**Work to complete:**
For each line below, write it out exactly as it appears.

[Collected data entries]
# # # #
Lemma pay_loop_spec srcs l i ci cost :
  srcs ≠ [] → counted l → 0 <= cost → ∃ r, pay_loop srcs i ci cost l = Ok r ∧ paid_by_loop srcs i ci cost l r.
Proof.
  intros Hne Hc. revert i ci cost. induction Hc as [|s l Hs Hc IH]; intros i ci cost Hcost.
  - eexists. split; [done|]. split; cbn; try done; try lia; [constructor|by case_match|by left].
  - cbn [pay_loop]. destruct (String.eqb_spec (ks_Name s) CoinDeployToken) as [Hcoin|Hcoin].
    { destruct (IH (S i) (Some i) cost Hcost) as (r & -> & Hr). eexists. split; [done|]. by apply paid_cons_coin. }
    rewrite is_deploy_eq by done. cbn [mbind Res_bind]. destruct Hs as (n & Hn & Hn0). rewrite Hn.
    pose proof (charged_award srcs s n Hn) as Hch. destruct (deploys srcs (ks_Name s)) eqn:Hd.
    + destruct (Z.ltb_spec cost n) as [Hlt|Hge].
      * eexists. split; [done|].
        assert (Hf : ∀ x, ks_Name x = ks_Name s → String.eqb (ks_Name x) CoinDeployToken = false)
          by (intros x ->; by apply String.eqb_neq).
        split; cbn [pay_states pay_cost pay_coinIndex]; try done; try lia.
        -- constructor; [|done]. cbn. eexists. split; [done|lia].
        -- by rewrite !coins_cons, !Hf.
        -- rewrite !sum_cons, Hch, (charged_award _ _ (n - cost)) by done. cbn [ks_Name]. rewrite Hd. lia.
        -- by left.
      * destruct (IH (S i) ci (cost - n)) as (r & -> & Hr); [lia|]. eexists. split; [done|].
        assert (Hz : charged srcs (mkSource (ks_Name s) (Some 0)) = 0) by (unfold charged, count; cbn; by case_match).
        eapply (paid_cons_other _ _ _ _ (cost - n) _ _ _ _ n 0); [done..|lia|lia|done|done].
    + destruct (IH (S i) ci cost Hcost) as (r & -> & Hr). eexists. split; [done|].
      eapply (paid_cons_other _ _ _ _ cost _ _ _ _ n n); [done..|lia|lia|done|done].
Qed.

(** Two lists of sources that differ in one entry of coins. *)
Lemma charge_coins srcs l i name n x :
  sources_ok l → l !! i = Some (mkSource name (Some n)) → name = CoinDeployToken → 0 <= x <= n →
  let l' := <[i := mkSource name (Some (n - x))]> l in
  sources_ok l' ∧ coins l = n ∧ coins l' = n - x ∧
  sumZ (charged srcs) l' = sumZ (charged srcs) l - if deploys srcs CoinDeployToken then x else 0.
Proof.
  intros [Hc Hnd] Hi -> Hx l'.
  apply list_elem_of_split_length in Hi as (pre & post & -> & ->).
  assert (Hl' : l' = pre ++ mkSource CoinDeployToken (Some (n - x)) :: post).
  { unfold l'. rewrite <- (Nat.add_0_r (length pre)). by rewrite insert_app_r. }
  rewrite Hl'. clear Hl' l'.
  apply Forall_app in Hc as [Hpre [_ Hpost]%Forall_cons].
  assert (Hsum : ∀ f : KarmaSource → Z, ∀ s, sumZ f (pre ++ s :: post) = sumZ f pre + (f s + sumZ f post)) by (intros; by rewrite sumZ_app).
  assert (Hno : coins pre = 0 ∧ coins post = 0).
  { rewrite fmap_app, fmap_cons, NoDup_app, NoDup_cons in Hnd. destruct Hnd as (_ & Hd & Hp & _).
    split; apply no_coins; [|exact Hp]. intros Hin. eapply Hd; [exact Hin|by left]. }
  destruct Hno as [Hpre0 Hpost0]. unfold coins in *. split_and!.
  - split.
    + apply Forall_app. split; [done|]. constructor; [|done]. cbn. eexists. split; [done|lia].
    + by rewrite fmap_app, fmap_cons in *.
  - rewrite Hsum, Hpre0, Hpost0. cbn. lia.
  - rewrite Hsum, Hpre0, Hpost0. cbn. lia.
  - rewrite !Hsum. unfold charged at 2 5. cbn. case_match; lia.
Qed.

Lemma coins_le_charged srcs l : counted l → deploys srcs CoinDeployToken = true → coins l <= sumZ (charged srcs) l.
Proof.
  intros Hc Hd. apply sumZ_le. intros s Hs. destruct (counted_count s l Hc Hs) as [_ Hn]. unfold charged.
  destruct (String.eqb_spec (ks_Name s) CoinDeployToken) as [->|_]; [by rewrite Hd|by case_match].
Qed.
# # # #
**Answer box:**
Lemma pay_loop_spec srcs l i ci cost :
  srcs ≠ [] → counted l → 0 <= cost → ∃ r, pay_loop srcs i ci cost l = Ok r ∧ paid_by_loop srcs i ci cost l r.
Proof.
  intros Hne Hc. revert i ci cost. induction Hc as [|s l Hs Hc IH]; intros i ci cost Hcost.
  - eexists. split; [done|]. split; cbn; try done; try lia; [constructor|by case_match|by left].
  - cbn [pay_loop]. destruct (String.eqb_spec (ks_Name s) CoinDeployToken) as [Hcoin|Hcoin].
    { destruct (IH (S i) (Some i) cost Hcost) as (r & -> & Hr). eexists. split; [done|]. by apply paid_cons_coin. }
    rewrite is_deploy_eq by done. cbn [mbind Res_bind]. destruct Hs as (n & Hn & Hn0). rewrite Hn.
    pose proof (charged_award srcs s n Hn) as Hch. destruct (deploys srcs (ks_Name s)) eqn:Hd.
    + destruct (Z.ltb_spec cost n) as [Hlt|Hge].
      * eexists. split; [done|].
        assert (Hf : ∀ x, ks_Name x = ks_Name s → String.eqb (ks_Name x) CoinDeployToken = false)
          by (intros x ->; by apply String.eqb_neq).
        split; cbn [pay_states pay_cost pay_coinIndex]; try done; try lia.
        -- constructor; [|done]. cbn. eexists. split; [done|lia].
        -- by rewrite !coins_cons, !Hf.
        -- rewrite !sum_cons, Hch, (charged_award _ _ (n - cost)) by done. cbn [ks_Name]. rewrite Hd. lia.
        -- by left.
      * destruct (IH (S i) ci (cost - n)) as (r & -> & Hr); [lia|]. eexists. split; [done|].
        assert (Hz : charged srcs (mkSource (ks_Name s) (Some 0)) = 0) by (unfold charged, count; cbn; by case_match).
        eapply (paid_cons_other _ _ _ _ (cost - n) _ _ _ _ n 0); [done..|lia|lia|done|done].
    + destruct (IH (S i) ci cost Hcost) as (r & -> & Hr). eexists. split; [done|].
      eapply (paid_cons_other _ _ _ _ cost _ _ _ _ n n); [done..|lia|lia|done|done].
Qed.

(** Two lists of sources that differ in one entry of coins. *)
Lemma charge_coins srcs l i name n x :
  sources_ok l → l !! i = Some (mkSource name (Some n)) → name = CoinDeployToken → 0 <= x <= n →
  let l' := <[i := mkSource name (Some (n - x))]> l in
  sources_ok l' ∧ coins l = n ∧ coins l' = n - x ∧
  sumZ (charged srcs) l' = sumZ (charged srcs) l - if deploys srcs CoinDeployToken then x else 0.
Proof.
  intros [Hc Hnd] Hi -> Hx l'.
  apply list_elem_of_split_length in Hi as (pre & post & -> & ->).
  assert (Hl' : l' = pre ++ mkSource CoinDeployToken (Some (n - x)) :: post).
  { unfold l'. rewrite <- (Nat.add_0_r (length pre)). by rewrite insert_app_r. }
  rewrite Hl'. clear Hl' l'.
  apply Forall_app in Hc as [Hpre [_ Hpost]%Forall_cons].
  assert (Hsum : ∀ f : KarmaSource → Z, ∀ s, sumZ f (pre ++ s :: post) = sumZ f pre + (f s + sumZ f post)) by (intros; by rewrite sumZ_app).
  assert (Hno : coins pre = 0 ∧ coins post = 0).
  { rewrite fmap_app, fmap_cons, NoDup_app, NoDup_cons in Hnd. destruct Hnd as (_ & Hd & Hp & _).
    split; apply no_coins; [|exact Hp]. intros Hin. eapply Hd; [exact Hin|by left]. }
  destruct Hno as [Hpre0 Hpost0]. unfold coins in *. split_and!.
  - split.
    + apply Forall_app. split; [done|]. constructor; [|done]. cbn. eexists. split; [done|lia].
    + by rewrite fmap_app, fmap_cons in *.
  - rewrite Hsum, Hpre0, Hpost0. cbn. lia.
  - rewrite Hsum, Hpre0, Hpost0. cbn. lia.
  - rewrite !Hsum. unfold charged at 2 5. cbn. case_match; lia.
Qed.

Lemma coins_le_charged srcs l : counted l → deploys srcs CoinDeployToken = true → coins l <= sumZ (charged srcs) l.
Proof.
  intros Hc Hd. apply sumZ_le. intros s Hs. destruct (counted_count s l Hc Hs) as [_ Hn]. unfold charged.
  destruct (String.eqb_spec (ks_Name s) CoinDeployToken) as [->|_]; [by rewrite Hd|by case_match].
Qed.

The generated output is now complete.